Altman has presented the military relationship in a way that is almost civic. Speaking at the Morgan Stanley Tech Conference, he made the case that the ultimate decision about the extent to which AI can be used in defense should be made by elected officials rather than business executives. That seems reasonable at first glance. It might even be true. However, there’s something a little awkward about a CEO who recently signed a classified military contract shifting the moral burden of that choice to democracy in theory. The decision to make the tools available was still made by the companies that manufactured them.

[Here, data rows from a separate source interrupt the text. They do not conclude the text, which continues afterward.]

(* ===== verification/PacketSpec.v ===== *)
(** * The window of a packet and its fields

    When the window of a packet is well-formed, what moving it does, and the
    fields of the packet and of its metadata as numbers. *)

From S2P Require Import Prelude Bits Codec Env Hmap IdMap Tree FlowEntry LocalRes ByteTransfer Port Counter Meter Group FlowTable Slot Parse Packet Action Instruction FieldSpec.

Implicit Types (s : pst) (p : pofdp_packet) (w : window).

(** ** Well-formed packets *)

(** The window lies in the packet buffer, behind the spare room in front. *)
Record window_ok w : Prop := {
  wk_len : length (w_buf w) = 2048%nat;
  wk_bytes : bytes_ok (w_buf w);
  wk_base : w_base w = POFDP_PACKET_PREBUF_LEN;
  wk_cur : w_cur w = w_base w + w_offset w;
  wk_low : 0 <= w_cur w;
  wk_left : 0 <= w_left w;
  wk_high : w_cur w + w_left w <= 2048
}.

Record packet_ok s : Prop := {
  pk_win : window_ok (dpp_win (dpp s));
  pk_md : length (dpp_metadata (dpp s)) = 128%nat;
  pk_mdb : bytes_ok (dpp_metadata (dpp s));
  pk_mdl : dpp_metadata_len (dpp s) = 128;
  pk_stack : length (s_stack (sur s)) = 2048%nat;
  pk_stackb : bytes_ok (s_stack (sur s))
}.

(** The bytes from [buf_offset] on, and the bits of the packet in the window. *)
Definition win_mem w : list Z := drop (Z.to_nat (w_cur w)) (w_buf w).
Definition packet_bits w : list bool := bits_from (win_mem w) 0 (Z.to_nat (8 * w_left w)).

Lemma win_mem_len w : window_ok w -> blen (win_mem w) = 2048 - w_cur w.
Proof. intros []. unfold win_mem, blen. rewrite length_drop. lia. Qed.

Lemma win_mem_bytes w : window_ok w -> bytes_ok (win_mem w).
Proof. intros []. unfold win_mem. auto with pof. Qed.

Lemma at_window_run f s b : window_ok (dpp_win (dpp s)) -> f (win_mem (dpp_win (dpp s))) = Some b ->
  at_window f s = Some (upd (with_win (mkWindow (take (Z.to_nat (w_cur (dpp_win (dpp s)))) (w_buf (dpp_win (dpp s))) ++ b)
    (w_base (dpp_win (dpp s))) (w_cur (dpp_win (dpp s))) (w_offset (dpp_win (dpp s))) (w_left (dpp_win (dpp s))))) s).
Proof.
  intros [] E. unfold at_window, at_ptr. unfold win_mem in E. rewrite E. unfold blen. rewrite wk_len0.
  destruct (Z.leb_spec 0 (w_cur (dpp_win (dpp s)))); [|lia].
  destruct (Z.leb_spec (w_cur (dpp_win (dpp s))) (Z.of_nat 2048)); [|lia]. reflexivity.
Qed.
(** The data are at the head of the buffer; the length is read at [h], where the
    message was. *)
Lemma await_moved cs : forall fuel h pend s e, held s pend -> to_come later s cs -> small_chunks cs -> (length (concat cs) < fuel)%nat ->
  process_len (fr (cn s)) = 0 -> total_len (fr (cn s)) = blen pend -> head_length (recv_buf (cn s)) h = Some (blen m) ->
  M - 1 + K <= h + 2 -> pend ++ concat cs = m ++ rest -> cuts_ok (m :: ms) (blen pend) cs -> cut_ok (m :: ms) (blen pend) ->
  exists s', await true fuel h s e = Some (s', e) /\ arrived s s'.
Proof.
  induction cs as [|c cs IH]; intros fuel h pend s e H T Sm Hf Hp Ht Hh Hr E Hc Hcut;
    (destruct fuel as [|fuel]; [cbn in Hf; lia|]); cbn [await]; rewrite run_bind, Hh; cbn [lift]; rewrite Ht;
    destruct (Z.ltb_spec (blen pend) (blen m)) as [Hl|Hl].
  - destruct (bytes_missing _ _ E Hl) as (? & ? & ?). discriminate.
  - exists s. split; [done|]. now apply (arrived_here s pend []).
  - apply Forall_cons in Sm as [Hk Sm]. cbv beta in Hk. pose proof (blen_nonneg c) as Nc. pose proof H as [_ _ R _ _]. pose proof (blen_nonneg pend) as Np. cbv zeta.
    set (s1 := upd_conn _ s). assert (held s1 pend) as H1 by (apply held_fr, H). assert (to_come later s1 (c :: cs)) as T1 by (destruct T; now split).
    rewrite run_bind, compact_room by (cbn; lia). cbn [lift]. rewrite run_bind.
    destruct (recv_part later s1 pend c cs e H1 T1 ltac:(cbn; lia)) as (s2 & E2 & F2 & S2 & B2 & T2 & Lp & H2). rewrite E2. cbn [negb Z.eqb].
    destruct (part_whole s1 c cs ltac:(cbn; lia)) as [Pw Kb]. rewrite Pw, Kb in *. pose proof (cuts_first _ _ _ _ Hc) as Hc1.
    match goal with |- context [await true fuel h ?x] => set (s3 := x) end.
    destruct (IH fuel h (pend ++ c) s3 e) as (s' & E' & A'); [apply H2|destruct T2; now split|exact Sm|fuel_lia|exact Hp|..].
    + cbn. rewrite ?Ht, blen_app. lia.
    + cbn. rewrite B2. cbn. rewrite head_patch; [exact Hh|lia|lia|]. destruct H as [L _ _ _ _]. unfold blen in *. lia.
    + exact Hr.
    + now rewrite <- app_assoc.
    + rewrite blen_app. eapply cuts_tail, Hc.
    + now rewrite blen_app.
    + exists s'. split; [exact E'|]. apply (arrived_from s s3); [|exact A']. trans s1; [apply same_but_fr|]. trans s2; [exact S2|apply same_but_fr].
  - exists s. split; [done|]. now apply (arrived_here s pend (c :: cs)).
Qed.

(** The buffer is full and the message is not whole: what is there is moved. *)
Lemma await_full fuel pend cs s e : held s pend -> to_come later s cs -> small_chunks cs -> (length (concat cs) < fuel)%nat ->
  rcv_len (fr (cn s)) = 2560 -> total_len (fr (cn s)) = blen pend -> 4 <= blen pend ->
  pend ++ concat cs = m ++ rest -> cuts_ok (m :: ms) (blen pend) cs ->
  exists s', await true fuel (process_len (fr (cn s))) s e = Some (s', e) /\ arrived s s'.
Proof.
  intros H T Sm Hf Hr Ht H4 E Hc. pose proof (head_message s pend m rest _ H Hm E H4) as Hh. pose proof H as [_ _ R _ _].
  destruct fuel as [|fuel]; [lia|]. cbn [await]. rewrite run_bind, Hh. cbn [lift]. rewrite Ht.
  destruct (Z.ltb_spec (blen pend) (blen m)) as [Hl|Hl].
  2:{ exists s. split; [done|]. apply (arrived_here s pend cs); auto. lia. }
  destruct (bytes_missing _ _ E Hl) as (c & cs' & ->). apply Forall_cons in Sm as [Hk Sm]. cbv beta in Hk. pose proof (blen_nonneg c) as Nc. cbv zeta. set (s0 := upd_conn _ s).
  assert (held s0 pend) as H0 by (apply held_fr, H).
  destruct (compact_moves s0 pend H0 Hr ltac:(cbn; lia) ltac:(lia)) as (s1 & E1 & S1 & W1 & H1 & F1 & Hd1).
  assert (to_come later s1 (c :: cs')) as T1 by (destruct T; split; [now rewrite W1|done]).
  rewrite run_bind, E1. cbn [lift]. rewrite run_bind.
  destruct (recv_part later s1 pend c cs' e H1 T1 ltac:(rewrite F1; cbn; lia)) as (s2 & E2 & F2 & S2 & B2 & T2 & Lp & H2). rewrite E2. cbn [negb Z.eqb].
  destruct (part_whole s1 c cs' ltac:(rewrite F1; cbn; lia)) as [Pw Kb]. rewrite Pw, Kb in *.
  match goal with |- context [await true fuel ?h ?x] => set (s3 := x); destruct (await_moved cs' fuel h (pend ++ c) s3 e) as (s' & E' & A') end.
  - apply H2.
  - destruct T2. now split.
  - exact Sm.
  - fuel_lia.
  - cbn. now rewrite F1.
  - cbn. rewrite F1, blen_app. cbn. lia.
  - cbn. rewrite B2, head_patch; rewrite ?F1; cbn [rcv_len]; [|lia|lia|destruct H1 as [L _ _ _ _]; unfold blen in *; lia].
    rewrite Hd1 by lia. exact Hh.
  - lia.
  - now rewrite <- app_assoc.
  - rewrite blen_app. eapply cuts_tail, Hc.
  - rewrite blen_app. now apply cuts_first in Hc.
  - exists s'. split; [exact E'|]. apply (arrived_from s s3); [|exact A'].
    trans s0; [apply same_but_fr|]. trans s1; [exact S1|]. trans s2; [exact S2|apply same_but_fr].
Qed.

(** Waiting for a message where it lies. *)
Lemma await_small cs : forall fuel pend s e, held s pend -> to_come later s cs -> small_chunks cs -> (length (concat cs) < fuel)%nat ->
  total_len (fr (cn s)) = blen pend -> 4 <= blen pend ->
  pend ++ concat cs = m ++ rest -> cuts_ok (m :: ms) (blen pend) cs ->
  (rcv_len (fr (cn s)) < 2560 -> cut_ok (m :: ms) (blen pend)) ->
  exists s', await true fuel (process_len (fr (cn s))) s e = Some (s', e) /\ arrived s s'.
Proof.
  induction cs as [|c cs IH]; intros fuel pend s e H T Sm Hf Ht H4 E Hc Hcut; pose proof H as [_ _ R Rm _];
    (destruct (Z.eq_dec (rcv_len (fr (cn s))) 2560) as [Hr|Hr]; [apply (await_full fuel pend _ s e H T Sm Hf Hr Ht H4 E Hc)|]);
    pose proof (head_message s pend m rest _ H Hm E H4) as Hh;
    (destruct fuel as [|fuel]; [lia|]); cbn [await]; rewrite run_bind, Hh; cbn [lift]; rewrite Ht;
    destruct (Z.ltb_spec (blen pend) (blen m)) as [Hl|Hl].
  - destruct (bytes_missing _ _ E Hl) as (? & ? & ?). discriminate.
  - exists s. split; [done|]. now apply (arrived_here s pend []).
  - apply Forall_cons in Sm as [Hk Sm]. cbv beta in Hk. pose proof (blen_nonneg c) as Nc. cbv zeta. set (s1 := upd_conn _ s).
    assert (held s1 pend) as H1 by (apply held_fr, H). assert (to_come later s1 (c :: cs)) as T1 by (destruct T; now split).
    rewrite run_bind, compact_room by (cbn; lia). cbn [lift]. rewrite run_bind.
    destruct (recv_part later s1 pend c cs e H1 T1 ltac:(cbn; lia)) as (s2 & E2 & F2 & S2 & B2 & T2 & Lp & H2). rewrite E2. cbn [negb Z.eqb].
    match goal with |- context [await true fuel _ ?x] => set (s3 := x) end.
    assert (same_but s s3) as S3 by (trans s1; [apply same_but_fr|]; trans s2; [exact S2|apply same_but_fr]).
    assert (held s3 (pend ++ part s1 c)) as H3 by apply H2. pose proof H as [_ P _ _ _]. pose proof (cuts_first _ _ _ _ Hc) as Hc1.
    change (process_len (fr (cn s))) with (process_len (fr (cn s3))).
    destruct (kept_small K s1 c cs ltac:(now constructor)) as [Sm' Lk]. apply (cuts_kept _ _ s1) in Hc.
    destruct (Z.eq_dec (rcv_len (fr (cn s3))) 2560) as [Hr3|Hr3].
    + destruct (await_full fuel (pend ++ part s1 c) (kept_back s1 c cs) s3 e) as (s' & E' & A'); try assumption.
      * destruct T2; now split.
      * pose proof (f_equal length (part_kept s1 c cs)) as Lk'. rewrite !length_app in Lk'. cbn [concat] in Hf. rewrite length_app in Hf. unfold blen in Lp. lia.
      * cbn. rewrite ?Ht, blen_app. lia.
      * rewrite blen_app. lia.
      * now rewrite <- app_assoc, part_kept.
      * now rewrite blen_app.
      * exists s'. split; [exact E'|]. now apply (arrived_from s s3).
    + destruct (part_all s1 c cs) as [Pw Kb]; [change (rcv_len (fr (cn s1)) + blen (part s1 c) <> 2560) in Hr3; lia|]. rewrite Pw, Kb in *.
      destruct (IH fuel (pend ++ c) s3 e) as (s' & E' & A'); try assumption.
      * destruct T2; now split.
      * fuel_lia.
      * cbn. rewrite ?Ht, ?Pw, blen_app. lia.
      * rewrite blen_app. lia.
      * now rewrite <- app_assoc.
      * now rewrite blen_app.
      * rewrite blen_app. now intros _.
      * exists s'. split; [exact E'|]. now apply (arrived_from s s3).
  - exists s. split; [done|]. now apply (arrived_here s pend (c :: cs)).
Qed.
(** ** Sessions *)

Section SessionFacts.

Lemma filter_consistent (q : string) (c : Value) (p : Page) :
  consistent p -> consistent (settle (filterInnovations q c p)).
Proof.
  intros [Hgrid Hspot].
  destruct (filterInnovations_settle q c p)
    as ((Hstore & _ & _ & _ & Hs & _) & [-> | (kept & Hf & Hpre & _)]);
    [done|].
  unfold consistent. rewrite Hstore, Hs. split; [|done].
  trans (Some <$> kept); [by apply fmap_sublist, prefix_sublist|].
  unfold filteredItems in Hf. destruct (allInnovations p) as [|els]; [done|].
  by apply (filterElements_sublist _ _ _ Hf).
Qed.

Lemma pill_listeners_consistent (k : nat) (cats : list Value) (p : Page) :
  consistent p ->
  consistent (foldl (fun p cat => settle (onPillClick k cat p)) p cats).
Proof.
  revert p. induction cats as [|c cats IH]; intros p Hp; simpl; [done|].
  apply IH. unfold onPillClick. by apply filter_consistent.
Qed.

Lemma dispatch_consistent (p : Page) (e : Event) :
  consistent p -> consistent (dispatch p e).
Proof.
  intros Hp. destruct e as [text|k|k|k|f]; simpl.
  - destruct (inputListener p); [|done]. unfold onInput.
    by apply filter_consistent.
  - destruct (categoryFilters p !! k); [|done].
    by apply pill_listeners_consistent.
  - destruct (dashboard p !! k) as [i|] eqn:Hk; [|done].
    destruct (updateSpotlight_settle (Some i) p) as [-> | (i' & [= <-] & _ & ->)];
      [done|].
    destruct Hp as [Hgrid Hspot]. split; [done|].
    intros r [= <-]. eapply elem_of_sublist; [|exact Hgrid].
    apply list_elem_of_fmap_2. by eapply list_elem_of_lookup_2.
  - destruct (keydownListener p); [|done]. unfold onKeydown. by case_match.
  - done.
Qed.
(** * meterclock: the meter-update code of the VU-meter clock (src/main.cpp)

    A shallow embedding of the sketch: the globals and function-local statics
    become one [state] record, the hardware (the millisecond counter and the
    DS1307 clock chip) becomes a [board] of readings, and every function of
    main.cpp becomes a computation in a small state monad over them. *)

From Stdlib Require Import ZArith List Bool Lia QArith Qround.
Import ListNotations.
Open Scope Z_scope.

(** ** Machine integers of the ATmega328p *)

Module Word.

(** [byte] is an unsigned 8-bit integer. *)
Definition to_byte (z : Z) : Z := z mod 256.

(** [unsigned long] is an unsigned 32-bit integer. *)
Definition to_ulong (z : Z) : Z := z mod 2 ^ 32.

(** [long] is a signed 32-bit integer (two's complement). *)
Definition to_long (z : Z) : Z := (z + 2 ^ 31) mod 2 ^ 32 - 2 ^ 31.

Definition is_byte (z : Z) : Prop := 0 <= z <= 255.

End Word.
Import Word.

(** ** Constants and calibration tables *)

Definition VU_SEC_PIN : Z := 11.
Definition VU_MIN_PIN : Z := 10.
Definition VU_HOUR_PIN : Z := 9.

Definition hourVals : list Z :=
  [0; 22; 44; 67; 92; 117; 142; 166; 189; 212; 233; 255].

Definition minuteVals : list Z :=
  [0;   4;   9;   13;  17;  20;  24;  29;  33;  37;  41;  45;  49;  53;  57;
   62;  66;  71;  75;  79;  83;  87;  92;  96;  100; 105; 109; 114; 118; 123;
   127; 131; 136; 140; 144; 149; 153; 157; 162; 166; 170; 175; 179; 184; 188;
   193; 198; 202; 206; 210; 214; 219; 223; 227; 231; 235; 240; 244; 248; 251].

(** [pgm_read_byte(&tbl[i])].  An index outside the table reads whatever
    follows it in flash; that is outside this model, which answers 0. *)
Definition pgm_read_byte (tbl : list Z) (i : Z) : Z :=
  if i <? 0 then 0 else nth (Z.to_nat i) tbl 0.

(** ** RTClib's DateTime, as far as the sketch uses it *)

Record DateTime := mkDateTime {
  year : Z; month : Z; day : Z;
  hour : Z; minute : Z; second : Z
}.

(** The default constructor gives 2000-01-01 00:00:00. *)
Definition DateTime_default : DateTime := mkDateTime 2000 1 1 0 0 0.

(** ** The hardware and the program state *)

(** What the board answers: the k-th reading of [millis()], whether the RTC
    answers on the bus, whether its oscillator runs, and the k-th reading of
    [rtc.now()]. *)
Record board := mkBoard {
  clock : nat -> Z;
  rtc_found : bool;
  rtc_running : bool;
  rtc_time : nat -> DateTime
}.
Lemma stage_default_description (datpath titles : string) (n : nat) (s : persistent_data) :
  6 <= n ->
  Forall untranslated (m_sorted_list s) ->
  stage cat datpath titles n s = stage cat datpath "" n s.
Proof.
  intros Hn Hall.
  assert (Hid : forall f : ui_system_info -> ui_system_info,
            map (fun info => if default_description_differs info then f info else info)
              (m_sorted_list s) = m_sorted_list s).
  { intros f. rewrite <- (map_id (m_sorted_list s)) at 2.
    apply map_ext_Forall. eapply Forall_impl; [exact Hall|].
    intros info Hinfo. unfold default_description_differs.
    unfold untranslated in Hinfo. rewrite Hinfo, String.eqb_refl. reflexivity. }
  destruct n as [|[|[|[|[|[|[|[|n]]]]]]]]; try lia; [| |reflexivity];
    unfold stage; change (try_titles datpath "") with false;
    destruct (try_titles datpath titles); try reflexivity;
    rewrite Hid; destruct s; reflexivity.
Qed.
Lemma presentation_silent refs store s' :
  runPresentationRound W specialists refs store = Ok s' ->
  silent d i store -> silent d i s'.1.
Proof.
  unfold runPresentationRound. intros H Hs. revert H.
  apply (for_of_inv (fun s : RoundState => silent d i s.1)); [|exact Hs].
  intros j [st es] s2 _ Hst.
  destruct (st !! j) as [f|] eqn:E; [|intros [= <-]; exact Hst].
  destruct (specialists !! f_discoveredBy f) eqn:Es; [|intros [= <-]; exact Hst].
  intros H. inv_await H. injection H as <-. simpl in *.
  destruct Hst as (f0 & Hf0 & Hn & Hb).
  destruct (decide (j = i)) as [->|Hne].
  - rewrite Hf0 in E. injection E as ->. rewrite Hb, unknown in Es. discriminate.
  - exists f0. rewrite list_lookup_alter_ne by exact Hne. auto.
Qed.

Lemma attack_silent refs store s' :
  runAttackRound W config refs store = Ok s' ->
  silent d i store -> silent d i s'.1.
Proof.
  unfold runAttackRound. intros H Hs. revert H.
  apply (for_of_inv (fun s : RoundState => silent d i s.1)); [|exact Hs].
  intros j [st es] s2 _ Hst.
  destruct (st !! j) as [f|]; [|intros [= <-]; exact Hst].
  intros H. inv_await H. injection H as <-. simpl in *.
  apply silent_alter;
    auto using history_push_None, discoveredBy_history_push.
Qed.

Lemma defense_silent attackRound refs store s' :
  runDefenseRound W config specialists attackRound refs store = Ok s' ->
  silent d i store -> silent d i s'.1.
Proof.
  unfold runDefenseRound. intros H Hs. revert H.
  apply (for_of_inv (fun s : RoundState => silent d i s.1)); [|exact Hs].
  intros j [st es] s2 _ Hst.
  destruct (st !! j) as [f|]; [|intros [= <-]; exact Hst].
  destruct (List.find _ _); [|intros [= <-]; exact Hst].
  destruct (if coin W j then _ else _); [|intros [= <-]; exact Hst].
  intros H. inv_await H. injection H as <-. simpl in *.
  apply silent_alter;
    auto using history_push_None, discoveredBy_history_push.
Qed.

Lemma devilsAdvocate_silent refs store s' :
  runDevilsAdvocateRound W config refs store = Ok s' ->
  silent d i store -> silent d i s'.1.
Proof.
  unfold runDevilsAdvocateRound. intros H Hs. revert H.
  apply (for_of_inv (fun s : RoundState => silent d i s.1)); [|exact Hs].
  intros j [st es] s2 _ Hst.
  destruct (st !! j) as [f|]; [|intros [= <-]; exact Hst].
  intros H. inv_await H. injection H as <-. simpl in *.
  apply silent_alter;
    auto using history_push_None, discoveredBy_history_push.
Qed.

Lemma final_silent refs store s' :
  runFinalRound W config refs store = Ok s' ->
  silent d i store -> silent d i s'.1.
Proof.
  unfold runFinalRound. intros H Hs. revert H.
  apply (for_of_inv (fun s : RoundState => silent d i s.1)); [|exact Hs].
  intros j [st es] s2 _ Hst.
  destruct (st !! j) as [f|]; [|intros [= <-]; exact Hst].
  intros H. inv_await H. injection H as <-. simpl in *.
  apply silent_alter;
    auto using history_push_None, discoveredBy_history_push.
Qed.

Lemma concessions_silent es : forall st,
  silent d i st.1 -> silent d i (fold_left concessionStep es st).1.
Proof.
  induction es as [|e es IH]; intros st Hs; simpl; [exact Hs|].
  apply IH. destruct st as [store status]. unfold concessionStep.
  destruct (e_action e); try exact Hs.
  destruct (e_targetFinding e) as [t|]; [|exact Hs].
  destruct (String.eqb t EmptyString); [exact Hs|].
  destruct (findIndex _ store); [|exact Hs].
  simpl. apply silent_alter; [auto|reflexivity|exact Hs].
Qed.

End ArenaAttack.

(** X4. A finding whose discoverer is not among the specialists handed to
    the arena is never presented, so its history list is never created: the
    red team still attacks it in round 2 (the entry is in the session), but
    the optional push onto the finding's history does nothing and the
    finding leaves the debate with its history undefined. *)
Theorem arena_unknown_specialist_keeps_no_history
    W config findings contracts specialists res i f :
  Arena.debate W config findings contracts specialists = Ok res ->
  findings !! i = Some f ->
  f_debateHistory f = None ->
  specialists !! f_discoveredBy f = None ->
  (exists r e,
     s_rounds (Arena.session res) !! 1 = Some r
     /\ e ∈ r_entries r /\ e_action e = attack
     /\ e_targetFinding e = Some (f_id f))
  /\ exists f', s_findings (Arena.session res) !! i = Some f'
                /\ f_debateHistory f' = None.
Proof.
  intros H Hf Hn Hu. apply debate_shape in H.
  destruct H as (r1 & r2 & r3 & r4 & store5 & tail
                 & H1 & H2 & H3 & H4 & H5 & Hrounds & Hfind).
  cbv zeta in *.
  set (status0 := fold_left (fun m f => <[f_id f := Arena.alive]> m) findings ∅) in *.
  assert (S0 : silent (f_discoveredBy f) i (map (set_status debating) findings)).
  { exists (set_status debating f). rewrite list_lookup_fmap, Hf. auto. }
  pose proof (presentation_silent _ _ _ _ Hu _ _ _ H1 S0) as S1.
  split.
  - apply presentation_inv in H1. destruct H1 as [I1 _].
    destruct S1 as (f1 & Hf1 & _ & _).
    assert (Hid : f_id f1 = f_id f).
    { apply ids_lookup in Hf1. rewrite I1 in Hf1. unfold ids in Hf1.
      rewrite map_map, list_lookup_fmap, Hf in Hf1. simpl in Hf1.
      injection Hf1 as <-. reflexivity. }
    assert (Hal : In i (Arena.aliveFindings r1.1 status0)).
    { apply (aliveFindings_In _ _ _ f1 Hf1). rewrite Hid.
      apply status0_alive. eapply list_elem_of_lookup_2. exact Hf. }
    destruct (attack_entries _ _ _ _ _ H2 i (f_id f) Hal) as (e & He & _ & Ha & Ht).
    { apply ids_lookup in Hf1. rewrite Hid in Hf1. exact Hf1. }
    exists (Arena.mkRound 2 ATTACK r2.2 CONTINUES), e. rewrite Hrounds.
    split; [reflexivity|]. split; [exact He|]. split; [exact Ha|exact Ht].
  - pose proof (attack_silent _ _ _ _ _ _ _ H2 S1) as S2.
    pose proof (defense_silent _ _ _ _ _ _ _ _ _ H3 S2) as S3.
    assert (S3' : silent (f_discoveredBy f) i
                    (Arena.processConcessions
                       (Arena.mkRound 3 DEFENSE r3.2 CONTINUES)
                       (r3.1, status0)).1).
    { rewrite processConcessions_fold. apply concessions_silent. exact S3. }
    pose proof (devilsAdvocate_silent _ _ _ _ _ _ _ H4 S3') as S4.
    assert (S5 : silent (f_discoveredBy f) i store5).
    { destruct H5 as [[_ ->]|(r5 & H5 & _ & ->)]; [exact S4|].
      exact (final_silent _ _ _ _ _ _ _ H5 S4). }
    destruct S5 as (f5 & Hf5 & Hn5 & _).
    rewrite Hfind. eexists. rewrite compileResults_store, Hf5.
    split; [reflexivity|]. exact Hn5.
Qed.

Lemma arena_unknown_specialist_keeps_no_history_witness :
  exists res,
    Arena.debate ArenaSample.world Arena.defaultConfig [Sample.overflow] []
      ArenaSample.specialists = Ok res
    /\ (exists r e,
          s_rounds (Arena.session res) !! 1 = Some r
          /\ e ∈ r_entries r /\ e_action e = attack
          /\ e_targetFinding e = Some (f_id Sample.overflow))
    /\ exists f', s_findings (Arena.session res) !! 0 = Some f'
                  /\ f_debateHistory f' = None.
Proof.
  eexists. split; [vm_compute; reflexivity|].
  apply (arena_unknown_specialist_keeps_no_history ArenaSample.world
           Arena.defaultConfig [Sample.overflow] [] ArenaSample.specialists
           _ 0 Sample.overflow).
  - vm_compute. reflexivity.
  - reflexivity.
  - reflexivity.
  - vm_compute. reflexivity.
Defined.

(** X5. A debate needs a red team: with [redTeamSize] 0 the attacker drawn
    in round 2 is undefined, so a debate over at least one finding rejects
    (a TypeError, unless round 1 has rejected before). *)
Theorem arena_rejects_without_red_team W config findings contracts specialists :
  Arena.redTeamSize config = 0 ->
  findings <> [] ->
  is_ok (Arena.debate W config findings contracts specialists) = false.
Proof.
  intros H0 Hne.
  destruct (Arena.debate W config findings contracts specialists) as [res|]
    eqn:H; [|reflexivity].
  exfalso. apply debate_shape in H.
  destruct H as (r1 & r2 & r3 & r4 & store5 & tail
                 & H1 & H2 & _).
  cbv zeta in *.
  destruct findings as [|f fs]; [contradiction|].
  apply presentation_inv in H1. destruct H1 as [I1 _].
  assert (Hf1 : exists f1, r1.1 !! 0 = Some f1 /\ f_id f1 = f_id f).
  { apply ids_lookup_inv. rewrite I1. reflexivity. }
  destruct Hf1 as (f1 & Hf1 & Hid).
  assert (Hal : In 0 (Arena.aliveFindings r1.1
                        (fold_left (fun m f => <[f_id f := Arena.alive]> m)
                           (f :: fs) ∅))).
  { apply (aliveFindings_In _ _ _ f1 Hf1). rewrite Hid.
    apply status0_alive. left. }
  pose proof (attack_without_team _ _ _ _ _ H0 H2 0 Hal) as Hnone.
  congruence.
Qed.

Lemma arena_rejects_without_red_team_witness :
  is_ok (Arena.debate ArenaSample.world
           {| Arena.maxRounds := 5; Arena.redTeamSize := 0;
              Arena.blueTeamSize := 2; Arena.devilsAdvocateSize := 2;
              Arena.concessionThreshold := 3 # 10 |}
           [ArenaSample.named] [] ArenaSample.specialists) = false.
Proof.
  apply arena_rejects_without_red_team; [reflexivity|discriminate].
Defined.

(** ** The debate arena: from the defender's words to the verdict *)

Section ArenaConcession.

Import Arena.

Variable W : World.
Variable config : DebateConfig.
Variable specialists : gmap string Agent.DynamicAgent.

Lemma bodies_lookup a b i f :
  bodies a = bodies b -> b !! i = Some f ->
  exists f', a !! i = Some f' /\ body f' = body f.
Proof.
  intros H Hf. apply (f_equal (fun l => l !! i)) in H. unfold bodies in H.
  rewrite !list_lookup_fmap, Hf in H.
  destruct (a !! i) as [f'|]; [|discriminate].
  injection H as H. exists f'. split; [reflexivity|].
  unfold body, set_debateHistory, set_status. simpl. congruence.
Qed.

Additionally, OpenAI has stated that it is interested in signing a contract with NATO; however, the company later clarified that this would only apply to unclassified networks, not classified ones. That adjustment was made so fast that it felt more like a recalibration than a clarification. According to reports, the Trump administration is drafting new procurement rules that would mandate AI firms to allow “all lawful uses” of their models in government contracts, giving federal discretion precedence over any moral boundaries that individual businesses may have established. The controversy that OpenAI is currently engaged in could easily become the norm for all significant AI firms with government aspirations if those regulations are implemented.
As this develops, Sam Altman or any particular contract aren’t really the source of the deeper tension. It’s about what happens when a technology that people use to plan vacations, write emails, and inquire about their health turns into a system that aids in the prioritization of airstrikes. These two items are now part of the same product family. It’s not as easy to see the boundary between them as people would like. Years ago, Google had to deal with a similar situation with Project Maven and ultimately withdrew due to employee protests. OpenAI appears to be placing a different wager: that the backlash will subside and that the defense partnership is viable, even essential. It could be correct. However, press releases often fail to adequately convey the impact of resignation letters.